Playing For Keeps is more important than ever as it is not really a sale until the customer decides to keep it. Returns kill retail profits and Clear Returns presents the facts that the wider retail business simply cannot afford to ignore:

 

Clear Returns can help retailers regain an extra £1 million for every £10 million returned, statistics which make Clear Returns one of Europe’s  top tech scale-ups according to The Telegraph.

Expert insight…

Clear Returns CEO, Vicky Brock, explains why Black Friday could end up being a short term gain but long term loss for many retailers:-

“Forget the headline-grabbing figures of what analysts say people are going to spend on Black Friday. That’s just the beginning. The real concern is that the event could end up costing retailers money rather than boosting their profits.”

“This is because the spike in sales from November 27 will be followed, for many businesses, by an increase in returns – and profit is only generated when customers decide to keep their purchases. On average, 14 per cent of all consumer electronic sales are sent back, and in the build-up to Christmas in particular, this can cause all manner of logistical headaches and lost margins.”

Talk to Clear Returns now to help your customers keep more of what they buy – and keep buying.

Returns & why they should be on the retail CSR agenda

It really pains me, and I know it pains many people, to see the sheer amount of packaging and waste that goes into a delivery of a product ordered online.

I realise there’s a trade-off between the amount of packaging in the box and the quality of it on arrival.

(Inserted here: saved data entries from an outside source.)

Lemma execute_unfold (node : ASTNode) (nodes : list ASTNode) (acc : pyvalue) (s : state) :
  foldM (fun _ n => visit n) acc (node :: nodes) s =
    match visit node s with
    | (Return v, s1) => foldM (fun _ n => visit n) v nodes s1
    | (Raise e, s1) => (Raise e, s1)
    | (Diverge, s1) => (Diverge, s1)
    end.
Proof. reflexivity. Qed.

Lemma execute_same_tables (nodes : list ASTNode) (s : state) :
  same_tables s (snd (execute nodes s)).
Proof.
  unfold Interpreter.execute. generalize VNone as acc. revert s.
  induction nodes as [| node nodes IH]; intros s acc.
  - apply same_tables_refl.
  - rewrite execute_unfold. pose proof (visit_same_tables node s) as H.
    destruct (visit node s) as [[v | e |] s1]; cbn in H |- *; try exact H.
    eapply same_tables_trans; [exact H | apply IH].
Qed.

Lemma visit_assign_unfold (x : string) (value : ASTNode) (s : state) :
  visit (AssignNode x value) s =
    match visit value s with
    | (Return v, s1) => (Return v, assigned x v s1)
    | (Raise e, s1) => (Raise e, s1)
    | (Diverge, s1) => (Diverge, s1)
    end.
Proof.
  cbn [Interpreter.visit]. unfold bind. fold visit.
  destruct (visit value s) as [[v | e |] s1]; reflexivity.
Qed.

(** C9. A runtime is created with no global. Evaluating a node, and so
    executing a program, leaves the globals as they are: an assignment stores
    the value it returns in [locals] and changes nothing else. After any
    program run from a new runtime, a variable is looked up in [locals]
    alone. *)
Theorem globals_are_never_written :
  globals new_runtime = ∅
  /\ (forall node s, globals (runtime (snd (visit node s))) = globals (runtime s))
  /\ (forall nodes s, globals (runtime (snd (execute nodes s))) = globals (runtime s))
  /\ (forall x value s,
        visit (AssignNode x value) s =
          match visit value s with
          | (Return v, s1) => (Return v, assigned x v s1)
          | (Raise e, s1) => (Raise e, s1)
          | (Diverge, s1) => (Diverge, s1)
          end)
  /\ (forall x v s,
        locals (runtime (assigned x v s)) = <[x := v]> (locals (runtime s))
        /\ globals (runtime (assigned x v s)) = globals (runtime s)
        /\ the_world (assigned x v s) = the_world s)
  /\ (forall nodes w name,
        let s := snd (execute nodes (mkIState new_runtime w)) in
        visit (VariableNode name) s
          = (Return (default VNone (locals (runtime s) !! name)), s)).
Proof.
  split; [reflexivity |].
  split; [intros node s; apply visit_same_tables |].
  split; [intros nodes s; apply execute_same_tables |].
  split; [exact visit_assign_unfold |].
  split; [intros x v s; repeat split |].
  intros nodes w name s.
  apply unbound_variable_is_none_in.
  subst s. now rewrite (proj1 (execute_same_tables nodes _)).
Qed.

(** ** [pop] and [shift] *)

(** C10. On an empty list [pop] and [shift] return [None] and change
    nothing. On a list that is not empty [pop] returns its last element and
    [shift] its first, and the list is left without it. *)
Theorem pop_and_shift (l : loc) (w : world) (xs : list pyvalue) :
  heap w !! l = Some xs ->
  (xs = [] ->
   builtin_pop [VList l] w = (Return VNone, w)
   /\ builtin_shift [VList l] w = (Return VNone, w))
  /\ (forall ys y, xs = (ys ++ [y])%list ->
      builtin_pop [VList l] w = (Return y, set_heap (<[l := ys]> (heap w)) w)
      /\ deref (snd (builtin_pop [VList l] w)) l = ys)
  /\ (forall y ys, xs = y :: ys ->
      builtin_shift [VList l] w = (Return y, set_heap (<[l := ys]> (heap w)) w)
      /\ deref (snd (builtin_shift [VList l] w)) l = ys).
Proof.
  intros Hl.
  assert (Hd : deref w l = xs) by (unfold deref; now rewrite Hl).
  assert (Hlt : (l < length (heap w))%nat) by (eapply lookup_lt_Some; eauto).
  assert (Hget : forall zs, deref (set_heap (<[l := zs]> (heap w)) w) l = zs).
  { intros zs. unfold deref, set_heap. cbn.
    now rewrite list_lookup_insert_eq. }
  unfold builtin_pop, builtin_shift, lambda, def, bind, is_true, truthy.
  cbn [length nth Nat.leb andb Nat.add]. rewrite Hd.
  split; [| split].
  - intros ->. split; reflexivity.
  - intros ys y ->. rewrite length_app. cbn [length].
    replace (length ys + 1 =? 0)%nat with false
      by (symmetry; apply Nat.eqb_neq; lia).
    cbn [negb]. unfold store. cbn [snd].
    rewrite !Hd, last_last, removelast_last. split; [reflexivity | apply Hget].
  - intros y ys ->. cbn [length Nat.eqb negb]. unfold store. cbn [snd].
    rewrite !Hd. cbn [hd tl]. split; [reflexivity | apply Hget].
Qed.

(** ** The entry point *)

(** C4. [interpret] raises nothing: what its body raises is caught, a line
    [Error: ] followed by the message is printed and [None] is returned; a
    value the body returns is returned as it is. *)
Theorem interpret_catches_every_exception (source : string) (w : world) :
  (forall e, fst (interpret source w) <> Raise e)
  /\ (forall e w', run source w = (Raise e, w') ->
        interpret source w = (Return VNone, written (endl ("Error: " +:+ emsg e)) w'))
  /\ (forall v w', run source w = (Return v, w') ->
        interpret source w = (Return v, w')).
Proof.
  unfold Main.interpret.
  destruct (run source w) as [[v | e |] w1] eqn:E; repeat split;
    try discriminate; intros; try congruence.
  all: match goal with H : (_, _) = (_, _) |- _ => injection H as <- <- end;
       reflexivity.
Qed.

(** ** Arithmetic *)

Lemma fmul_one_l (f : float) :
  valid_binary prec emax f = true -> fmul fone f = f.
Proof.
  destruct f as [s | s | | s m e]; try reflexivity.
  intros Hv. cbn in Hv. apply andb_true_iff in Hv as [Hc Hb].
  unfold canonical_mantissa in Hc. apply Z.eqb_eq in Hc.
  unfold fmul, SFmul, fone. cbn [xorb].
  change (Pos.mul 4503599627370496 m) with
   (m~0~0~0~0~0~0~0~0~0~0~0~0~0~0~0~0~0~0~0~0~0~0~0~0~0~0
     ~0~0~0~0~0~0~0~0~0~0~0~0~0~0~0~0~0~0~0~0~0~0~0~0~0~0)%positive.
  unfold binary_round_aux, shr_fexp.
  change IntDef.Z.add with Z.add in *. change IntDef.Z.sub with Z.sub in *.
  change IntDef.Z.leb with Z.leb in *.
  assert (Hd : Zdigits2 (Z.pos
   (m~0~0~0~0~0~0~0~0~0~0~0~0~0~0~0~0~0~0~0~0~0~0~0~0~0~0
     ~0~0~0~0~0~0~0~0~0~0~0~0~0~0~0~0~0~0~0~0~0~0~0~0~0~0))
     = Z.pos (digits2_pos m) + 52).
  { cbn [Zdigits2 digits2_pos]. rewrite !Pos2Z.inj_succ. lia. }
  rewrite Hd.
  replace (Z.pos (digits2_pos m) + 52 + (-52 + e))
    with (Z.pos (digits2_pos m) + e) by lia.
  rewrite Hc. replace (e - (-52 + e)) with 52 by lia.
  cbn [shr shr_record_of_loc SpecFloat.iter_pos shr_1 orb fst snd shr_m
       loc_of_shr_record round_nearest_even].
  replace (-52 + e + 52) with e by lia.
  cbn [Zdigits2]. rewrite Hc, Z.sub_diag. cbn [shr shr_m].
  rewrite Hb. reflexivity.
Qed.

Lemma num_mul_one_l (x : number) :
  valid x ->
  exists v, num_mul (NInt 1) x = Return v /\ as_number v = Some x.
Proof.
  destruct x as [i | f]; intros Hv.
  - exists (VInt i). split; [| reflexivity].
    cbn. now destruct i.
  - exists (VFloat f). split; [| reflexivity].
    unfold num_mul, arith, to_float.
    change (float_of_int 1) with (@Return float fone). cbn [obind].
    now rewrite fmul_one_l.
Qed.

Lemma num_add_zero_l (x y : number) :
  exists v x', num_add (NInt 0) x = Return v /\ as_number v = Some x'
               /\ same_number (num_add x' y) (num_add x y).
Proof.
  destruct x as [i | f].
  - exists (VInt i), (NInt i). split; [reflexivity |].
    split; [reflexivity | now left].
  - exists (VFloat (fadd fzero f)), (NFloat (fadd fzero f)).
    split; [reflexivity |]. split; [reflexivity |].
    destruct f as [[|] | s | | s m e]; try (now left).
    destruct y as [j | g]; cbn.
    + destruct (float_of_int j) as [g | err |]; cbn; try (now left).
      destruct g as [[|] | s | | s m e]; try (now left).
      right. now exists false, true.
    + destruct g as [[|] | s | | s m e]; try (now left).
      right. now exists false, true.
Qed.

You don’t want to compromise on the packaging to the extent that the delivery arrives damaged, so it’s safer to over-package.  But of course, that has a huge cost and environmental impact.

These hidden social costs are even extreme when there is a return involved.  E-commerce returns for fashion in the UK average 30%. They can exceed 60% in Germany. You’ve got the customer opening all of this, so the packaging is very rarely in a condition that can be reused or salvaged for a future despatch. Not only that, if there is a return in that package, the shopper is going to be repackaging or bundling it up to go back in a van to go back to a warehouse where it’s got to be opened, cleaned, repackaged and finally made re-available for sale. That may involve it having to be transported to a different warehouse or back to store.

There’s potentially a significant loss of margin in that process. Packaging, road miles, you know, environmental impact, social impact all the way through this process of a return, yet alone the business impact from things like reduced margin, poor customer experience, and impact on profitability.

CSR and returns

It is this aspect of the social, economic impact, environmental impact of a return that both the shopper and the business are failing to give adequate consideration.

I believe a retailer serious about its CSR (Corporate Social Responsibility) will be arguing to the rest of its organisation, arguing to the board, ideally even educating some of the customer base, that returns at their current level are not sustainable. You are not doing anybody a favour –  including the customer when you are incentivising them to return and shop with the intention of returning  – because there are all these hidden costs.

These hidden costs are not necessarily borne by the retailer. They’re not necessarily borne solely by the shopper but they are ultimately borne societally. The cost of a van going two or three times to deliver a parcel because customers are frequently out, the cost of then picking that parcel up from the post office, or from the customer, back to a central warehouse, the cost of all the stuff that’s going on at the central warehouse, the product then being shipped by road to another warehouse where it gets back into the supply chain. The cost of buying more stock than required, simply to keep availability due to the sheer amount of stock out on loan.  And the waste involved in packaging and re-packing the same item time after time.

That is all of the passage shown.